(Records from a data source)
****

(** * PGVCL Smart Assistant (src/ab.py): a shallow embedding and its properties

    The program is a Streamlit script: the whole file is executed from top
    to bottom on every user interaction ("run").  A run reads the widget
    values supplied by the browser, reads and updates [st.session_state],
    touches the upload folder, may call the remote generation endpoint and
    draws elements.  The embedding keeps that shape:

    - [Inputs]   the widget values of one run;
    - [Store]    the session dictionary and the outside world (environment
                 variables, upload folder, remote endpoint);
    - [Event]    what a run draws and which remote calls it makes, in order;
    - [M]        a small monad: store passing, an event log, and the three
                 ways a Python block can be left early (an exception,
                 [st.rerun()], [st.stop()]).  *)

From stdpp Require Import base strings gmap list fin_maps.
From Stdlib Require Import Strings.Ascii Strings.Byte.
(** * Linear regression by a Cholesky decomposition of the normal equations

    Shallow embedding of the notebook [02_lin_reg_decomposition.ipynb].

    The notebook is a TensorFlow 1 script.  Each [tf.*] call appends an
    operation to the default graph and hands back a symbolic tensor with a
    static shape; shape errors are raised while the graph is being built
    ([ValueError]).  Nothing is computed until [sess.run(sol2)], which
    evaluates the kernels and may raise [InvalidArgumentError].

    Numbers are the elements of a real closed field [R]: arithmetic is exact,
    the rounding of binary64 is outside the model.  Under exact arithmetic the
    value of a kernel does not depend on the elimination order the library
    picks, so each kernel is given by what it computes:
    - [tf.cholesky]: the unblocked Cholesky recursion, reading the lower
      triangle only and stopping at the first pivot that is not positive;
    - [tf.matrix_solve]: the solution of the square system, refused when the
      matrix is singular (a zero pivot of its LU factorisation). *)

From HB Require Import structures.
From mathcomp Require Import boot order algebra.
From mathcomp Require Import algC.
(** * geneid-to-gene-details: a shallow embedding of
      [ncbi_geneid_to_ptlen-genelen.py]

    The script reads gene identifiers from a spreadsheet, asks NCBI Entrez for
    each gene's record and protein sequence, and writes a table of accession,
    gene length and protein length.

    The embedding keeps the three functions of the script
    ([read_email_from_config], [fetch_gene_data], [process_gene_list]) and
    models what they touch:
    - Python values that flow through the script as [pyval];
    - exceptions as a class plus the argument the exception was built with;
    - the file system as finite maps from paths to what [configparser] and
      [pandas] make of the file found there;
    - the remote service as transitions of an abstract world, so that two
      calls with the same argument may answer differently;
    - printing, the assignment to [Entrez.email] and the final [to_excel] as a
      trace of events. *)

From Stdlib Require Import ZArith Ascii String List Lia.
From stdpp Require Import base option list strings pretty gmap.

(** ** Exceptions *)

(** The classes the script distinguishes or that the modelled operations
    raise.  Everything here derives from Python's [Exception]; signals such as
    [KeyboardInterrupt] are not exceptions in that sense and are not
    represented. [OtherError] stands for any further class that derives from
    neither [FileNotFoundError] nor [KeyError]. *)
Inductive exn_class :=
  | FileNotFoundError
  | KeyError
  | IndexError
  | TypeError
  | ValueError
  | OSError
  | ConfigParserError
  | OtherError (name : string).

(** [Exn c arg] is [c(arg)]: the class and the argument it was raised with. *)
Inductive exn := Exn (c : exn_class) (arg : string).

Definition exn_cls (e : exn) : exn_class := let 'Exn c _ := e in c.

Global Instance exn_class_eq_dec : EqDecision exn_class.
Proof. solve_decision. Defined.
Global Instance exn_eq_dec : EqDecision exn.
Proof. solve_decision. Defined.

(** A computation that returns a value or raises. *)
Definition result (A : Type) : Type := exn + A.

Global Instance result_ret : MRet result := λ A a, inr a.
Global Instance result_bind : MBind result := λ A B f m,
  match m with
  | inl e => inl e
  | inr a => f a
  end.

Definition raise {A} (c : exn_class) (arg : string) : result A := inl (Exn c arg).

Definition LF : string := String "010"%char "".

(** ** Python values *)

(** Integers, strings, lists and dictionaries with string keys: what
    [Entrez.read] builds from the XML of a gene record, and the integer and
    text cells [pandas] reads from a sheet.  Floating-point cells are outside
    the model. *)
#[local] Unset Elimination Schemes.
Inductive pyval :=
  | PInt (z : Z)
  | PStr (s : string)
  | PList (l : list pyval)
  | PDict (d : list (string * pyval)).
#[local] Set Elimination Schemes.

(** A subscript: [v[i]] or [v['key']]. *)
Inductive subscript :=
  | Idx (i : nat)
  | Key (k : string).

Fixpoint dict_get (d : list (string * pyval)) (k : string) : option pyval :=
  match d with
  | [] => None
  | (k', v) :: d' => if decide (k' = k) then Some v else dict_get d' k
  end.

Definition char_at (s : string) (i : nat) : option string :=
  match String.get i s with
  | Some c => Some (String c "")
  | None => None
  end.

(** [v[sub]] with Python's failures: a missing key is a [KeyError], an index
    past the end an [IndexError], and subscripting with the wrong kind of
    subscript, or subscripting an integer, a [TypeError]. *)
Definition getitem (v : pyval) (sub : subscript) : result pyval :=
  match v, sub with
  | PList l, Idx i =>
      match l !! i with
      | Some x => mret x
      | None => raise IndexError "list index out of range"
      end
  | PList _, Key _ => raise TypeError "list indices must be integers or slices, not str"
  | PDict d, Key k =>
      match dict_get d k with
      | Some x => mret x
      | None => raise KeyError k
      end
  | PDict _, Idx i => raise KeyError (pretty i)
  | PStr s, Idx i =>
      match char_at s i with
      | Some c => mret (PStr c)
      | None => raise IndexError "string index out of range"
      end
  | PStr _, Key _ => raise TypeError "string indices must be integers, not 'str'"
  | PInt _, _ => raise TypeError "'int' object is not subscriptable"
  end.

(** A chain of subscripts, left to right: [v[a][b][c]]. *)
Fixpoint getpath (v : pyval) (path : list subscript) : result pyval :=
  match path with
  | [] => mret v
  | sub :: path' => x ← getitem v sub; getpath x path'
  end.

****

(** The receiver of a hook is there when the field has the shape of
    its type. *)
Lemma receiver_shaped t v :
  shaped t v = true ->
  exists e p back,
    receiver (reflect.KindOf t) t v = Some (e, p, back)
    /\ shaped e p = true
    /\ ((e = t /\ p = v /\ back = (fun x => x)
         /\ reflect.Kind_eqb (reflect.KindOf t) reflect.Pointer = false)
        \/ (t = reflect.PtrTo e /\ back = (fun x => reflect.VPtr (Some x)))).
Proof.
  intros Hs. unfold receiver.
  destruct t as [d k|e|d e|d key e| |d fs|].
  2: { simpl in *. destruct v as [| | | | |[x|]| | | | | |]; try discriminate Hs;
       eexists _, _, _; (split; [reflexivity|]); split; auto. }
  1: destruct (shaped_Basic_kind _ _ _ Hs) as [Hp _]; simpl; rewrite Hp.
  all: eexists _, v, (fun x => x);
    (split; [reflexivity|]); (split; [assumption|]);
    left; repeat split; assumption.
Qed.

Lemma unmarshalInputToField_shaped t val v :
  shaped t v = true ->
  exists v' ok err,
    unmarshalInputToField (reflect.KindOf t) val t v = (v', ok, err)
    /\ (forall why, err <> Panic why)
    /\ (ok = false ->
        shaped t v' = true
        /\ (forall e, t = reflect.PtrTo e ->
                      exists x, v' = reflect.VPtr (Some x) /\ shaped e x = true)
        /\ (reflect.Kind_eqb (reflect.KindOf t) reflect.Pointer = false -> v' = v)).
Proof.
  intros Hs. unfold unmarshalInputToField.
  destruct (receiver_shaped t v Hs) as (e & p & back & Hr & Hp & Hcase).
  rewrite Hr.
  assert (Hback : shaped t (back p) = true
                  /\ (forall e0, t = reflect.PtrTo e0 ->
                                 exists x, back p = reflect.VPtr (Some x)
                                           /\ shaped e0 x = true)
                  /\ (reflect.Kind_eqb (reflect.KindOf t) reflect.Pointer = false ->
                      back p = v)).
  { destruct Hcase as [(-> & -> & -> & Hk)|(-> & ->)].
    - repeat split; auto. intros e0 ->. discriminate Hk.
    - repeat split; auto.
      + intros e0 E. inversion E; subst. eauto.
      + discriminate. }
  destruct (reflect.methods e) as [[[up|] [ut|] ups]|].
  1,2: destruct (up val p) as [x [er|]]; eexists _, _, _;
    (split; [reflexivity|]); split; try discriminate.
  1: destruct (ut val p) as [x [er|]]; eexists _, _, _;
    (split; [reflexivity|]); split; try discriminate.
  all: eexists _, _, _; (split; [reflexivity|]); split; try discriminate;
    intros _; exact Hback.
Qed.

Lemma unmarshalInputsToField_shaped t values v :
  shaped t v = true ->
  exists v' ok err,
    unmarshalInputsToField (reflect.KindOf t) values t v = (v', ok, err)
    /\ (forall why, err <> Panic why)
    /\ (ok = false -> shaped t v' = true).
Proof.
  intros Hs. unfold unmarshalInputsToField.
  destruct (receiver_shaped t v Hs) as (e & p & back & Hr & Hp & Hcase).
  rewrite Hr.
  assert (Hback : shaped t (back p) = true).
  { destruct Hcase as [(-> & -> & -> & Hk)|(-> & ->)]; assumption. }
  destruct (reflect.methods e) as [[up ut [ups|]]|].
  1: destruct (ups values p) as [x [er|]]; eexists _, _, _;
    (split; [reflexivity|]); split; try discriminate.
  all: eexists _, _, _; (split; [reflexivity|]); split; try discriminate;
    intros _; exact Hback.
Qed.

****

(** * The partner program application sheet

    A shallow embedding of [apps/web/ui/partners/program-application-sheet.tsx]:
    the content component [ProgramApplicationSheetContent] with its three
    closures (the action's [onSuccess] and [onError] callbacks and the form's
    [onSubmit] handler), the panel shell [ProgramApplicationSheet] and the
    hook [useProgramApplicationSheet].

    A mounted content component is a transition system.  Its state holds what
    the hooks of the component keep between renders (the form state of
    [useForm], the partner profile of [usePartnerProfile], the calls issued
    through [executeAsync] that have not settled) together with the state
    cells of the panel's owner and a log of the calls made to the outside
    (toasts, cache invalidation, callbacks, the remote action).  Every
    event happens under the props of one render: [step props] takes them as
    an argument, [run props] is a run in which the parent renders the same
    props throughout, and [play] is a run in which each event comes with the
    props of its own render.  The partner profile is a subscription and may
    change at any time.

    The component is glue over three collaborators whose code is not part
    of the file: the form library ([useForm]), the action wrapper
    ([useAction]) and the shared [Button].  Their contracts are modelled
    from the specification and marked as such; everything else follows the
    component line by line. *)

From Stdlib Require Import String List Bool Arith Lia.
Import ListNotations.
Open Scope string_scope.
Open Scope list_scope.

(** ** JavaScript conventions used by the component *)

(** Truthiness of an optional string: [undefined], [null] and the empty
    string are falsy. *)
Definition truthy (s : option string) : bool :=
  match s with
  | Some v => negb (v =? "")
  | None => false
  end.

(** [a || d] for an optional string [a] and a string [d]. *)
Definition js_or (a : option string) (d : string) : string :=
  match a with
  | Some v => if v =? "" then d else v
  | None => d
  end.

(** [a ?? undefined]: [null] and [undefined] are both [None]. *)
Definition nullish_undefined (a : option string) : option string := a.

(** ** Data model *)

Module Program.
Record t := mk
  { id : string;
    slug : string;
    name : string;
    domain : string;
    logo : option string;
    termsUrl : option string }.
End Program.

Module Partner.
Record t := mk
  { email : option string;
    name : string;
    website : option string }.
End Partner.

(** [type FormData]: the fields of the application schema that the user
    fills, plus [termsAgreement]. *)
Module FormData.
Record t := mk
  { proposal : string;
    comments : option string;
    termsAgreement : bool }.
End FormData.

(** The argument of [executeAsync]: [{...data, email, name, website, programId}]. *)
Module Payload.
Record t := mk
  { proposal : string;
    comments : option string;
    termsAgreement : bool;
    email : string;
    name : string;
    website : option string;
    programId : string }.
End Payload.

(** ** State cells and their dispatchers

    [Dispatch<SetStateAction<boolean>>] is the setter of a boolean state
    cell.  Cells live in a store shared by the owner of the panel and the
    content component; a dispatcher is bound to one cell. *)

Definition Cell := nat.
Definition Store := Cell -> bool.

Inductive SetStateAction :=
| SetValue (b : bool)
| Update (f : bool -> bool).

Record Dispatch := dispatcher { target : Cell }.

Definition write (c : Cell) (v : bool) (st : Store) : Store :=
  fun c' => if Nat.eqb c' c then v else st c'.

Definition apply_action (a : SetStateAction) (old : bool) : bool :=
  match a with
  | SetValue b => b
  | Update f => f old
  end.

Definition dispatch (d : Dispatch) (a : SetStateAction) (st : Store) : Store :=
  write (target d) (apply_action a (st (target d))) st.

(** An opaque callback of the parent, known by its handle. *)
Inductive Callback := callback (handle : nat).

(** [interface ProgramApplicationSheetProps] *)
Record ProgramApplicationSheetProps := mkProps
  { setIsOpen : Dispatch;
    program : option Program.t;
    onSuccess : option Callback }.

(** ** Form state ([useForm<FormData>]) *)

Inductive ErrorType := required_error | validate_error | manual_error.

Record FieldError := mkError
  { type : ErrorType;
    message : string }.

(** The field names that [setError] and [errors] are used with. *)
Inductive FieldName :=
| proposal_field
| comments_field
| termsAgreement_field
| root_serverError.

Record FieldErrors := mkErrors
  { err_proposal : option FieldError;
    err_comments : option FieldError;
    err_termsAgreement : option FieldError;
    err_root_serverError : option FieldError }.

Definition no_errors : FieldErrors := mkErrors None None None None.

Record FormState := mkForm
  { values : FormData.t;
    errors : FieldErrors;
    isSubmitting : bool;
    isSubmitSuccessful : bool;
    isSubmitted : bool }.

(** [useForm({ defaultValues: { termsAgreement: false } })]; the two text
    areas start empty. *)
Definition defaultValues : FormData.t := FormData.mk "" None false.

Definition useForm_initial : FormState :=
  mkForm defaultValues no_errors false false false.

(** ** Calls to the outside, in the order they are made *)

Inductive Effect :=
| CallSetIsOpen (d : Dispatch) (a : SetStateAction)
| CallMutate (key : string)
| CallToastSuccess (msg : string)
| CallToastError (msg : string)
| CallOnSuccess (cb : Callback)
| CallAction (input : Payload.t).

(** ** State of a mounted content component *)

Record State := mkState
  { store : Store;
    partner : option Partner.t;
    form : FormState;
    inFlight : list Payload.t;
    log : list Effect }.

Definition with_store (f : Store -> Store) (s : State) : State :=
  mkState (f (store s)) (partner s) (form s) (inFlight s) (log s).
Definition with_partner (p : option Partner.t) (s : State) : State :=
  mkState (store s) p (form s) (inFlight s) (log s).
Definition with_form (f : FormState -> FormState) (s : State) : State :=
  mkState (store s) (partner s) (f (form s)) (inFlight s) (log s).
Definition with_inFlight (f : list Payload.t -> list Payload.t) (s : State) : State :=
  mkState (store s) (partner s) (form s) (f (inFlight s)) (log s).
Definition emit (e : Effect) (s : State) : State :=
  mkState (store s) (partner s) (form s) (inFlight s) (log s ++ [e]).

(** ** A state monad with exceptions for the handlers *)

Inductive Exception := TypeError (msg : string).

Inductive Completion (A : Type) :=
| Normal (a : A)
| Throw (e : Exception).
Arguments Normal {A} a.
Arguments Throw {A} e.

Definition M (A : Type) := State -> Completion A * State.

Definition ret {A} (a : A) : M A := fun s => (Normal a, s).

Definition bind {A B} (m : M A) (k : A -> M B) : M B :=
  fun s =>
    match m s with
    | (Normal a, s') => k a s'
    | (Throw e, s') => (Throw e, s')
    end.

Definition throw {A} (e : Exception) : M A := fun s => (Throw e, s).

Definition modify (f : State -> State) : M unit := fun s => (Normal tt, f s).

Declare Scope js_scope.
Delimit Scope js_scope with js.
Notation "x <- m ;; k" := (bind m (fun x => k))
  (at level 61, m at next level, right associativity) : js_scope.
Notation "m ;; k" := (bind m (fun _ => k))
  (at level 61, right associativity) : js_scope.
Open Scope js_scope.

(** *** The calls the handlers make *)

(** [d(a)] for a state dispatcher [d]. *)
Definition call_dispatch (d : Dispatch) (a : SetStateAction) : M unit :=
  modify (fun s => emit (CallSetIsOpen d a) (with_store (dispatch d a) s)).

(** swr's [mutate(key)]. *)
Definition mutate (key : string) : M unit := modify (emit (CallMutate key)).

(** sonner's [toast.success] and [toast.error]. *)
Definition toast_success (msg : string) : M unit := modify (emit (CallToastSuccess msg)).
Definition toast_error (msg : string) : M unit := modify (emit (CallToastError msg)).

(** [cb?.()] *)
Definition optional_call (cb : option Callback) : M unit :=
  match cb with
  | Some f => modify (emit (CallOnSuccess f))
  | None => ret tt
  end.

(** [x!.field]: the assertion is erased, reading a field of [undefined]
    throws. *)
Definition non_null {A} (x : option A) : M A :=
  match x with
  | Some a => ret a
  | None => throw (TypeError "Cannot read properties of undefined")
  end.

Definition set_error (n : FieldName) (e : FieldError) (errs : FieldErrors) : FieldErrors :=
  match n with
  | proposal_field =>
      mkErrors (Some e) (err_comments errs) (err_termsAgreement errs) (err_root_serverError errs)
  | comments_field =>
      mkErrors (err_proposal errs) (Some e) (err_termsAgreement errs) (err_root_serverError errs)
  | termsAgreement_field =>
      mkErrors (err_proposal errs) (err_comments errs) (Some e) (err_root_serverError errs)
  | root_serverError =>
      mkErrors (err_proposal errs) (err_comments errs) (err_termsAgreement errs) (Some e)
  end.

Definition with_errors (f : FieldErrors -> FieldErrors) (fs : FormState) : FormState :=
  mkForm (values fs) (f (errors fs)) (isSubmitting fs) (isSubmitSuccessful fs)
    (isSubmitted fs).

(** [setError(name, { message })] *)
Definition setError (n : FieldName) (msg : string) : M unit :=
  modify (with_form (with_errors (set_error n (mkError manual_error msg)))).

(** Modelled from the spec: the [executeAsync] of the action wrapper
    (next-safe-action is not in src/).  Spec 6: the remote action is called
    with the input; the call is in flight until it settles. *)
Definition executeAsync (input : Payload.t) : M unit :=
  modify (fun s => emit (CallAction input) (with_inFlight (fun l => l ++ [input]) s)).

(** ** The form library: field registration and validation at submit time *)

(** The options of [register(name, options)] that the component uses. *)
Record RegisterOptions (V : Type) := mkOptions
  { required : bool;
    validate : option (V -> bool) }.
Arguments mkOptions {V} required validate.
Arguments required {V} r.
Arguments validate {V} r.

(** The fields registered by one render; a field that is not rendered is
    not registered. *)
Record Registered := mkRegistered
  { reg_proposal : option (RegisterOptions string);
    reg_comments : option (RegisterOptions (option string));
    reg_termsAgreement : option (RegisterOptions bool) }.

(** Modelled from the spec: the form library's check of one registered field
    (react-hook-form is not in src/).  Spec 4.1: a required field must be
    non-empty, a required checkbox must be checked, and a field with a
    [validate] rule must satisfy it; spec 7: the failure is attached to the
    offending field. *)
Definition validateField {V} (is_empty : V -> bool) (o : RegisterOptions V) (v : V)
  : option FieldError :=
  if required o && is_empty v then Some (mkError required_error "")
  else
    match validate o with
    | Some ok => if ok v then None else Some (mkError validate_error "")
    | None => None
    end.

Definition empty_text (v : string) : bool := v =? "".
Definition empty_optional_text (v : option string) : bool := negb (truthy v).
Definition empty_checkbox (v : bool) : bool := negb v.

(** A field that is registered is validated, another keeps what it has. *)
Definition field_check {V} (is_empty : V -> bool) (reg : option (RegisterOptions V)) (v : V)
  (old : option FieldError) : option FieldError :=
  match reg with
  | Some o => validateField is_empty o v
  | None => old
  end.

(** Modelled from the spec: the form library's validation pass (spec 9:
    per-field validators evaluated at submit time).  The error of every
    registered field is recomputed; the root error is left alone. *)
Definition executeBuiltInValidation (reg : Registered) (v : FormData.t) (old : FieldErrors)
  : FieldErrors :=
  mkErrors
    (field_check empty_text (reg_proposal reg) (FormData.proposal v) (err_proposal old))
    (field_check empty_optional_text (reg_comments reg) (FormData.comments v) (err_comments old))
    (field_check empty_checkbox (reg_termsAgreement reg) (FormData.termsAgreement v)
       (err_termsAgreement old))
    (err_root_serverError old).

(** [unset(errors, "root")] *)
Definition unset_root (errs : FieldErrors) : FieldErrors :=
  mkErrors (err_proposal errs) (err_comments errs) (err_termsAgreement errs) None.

****

• EXERCISE DIRECTIONS
Search the data above for the string "right" and return every line that has it.

• WRITTEN SOLUTION
(** A chain of subscripts, left to right: [v[a][b][c]]. *)
  (at level 61, m at next level, right associativity) : js_scope.
  (at level 61, right associativity) : js_scope.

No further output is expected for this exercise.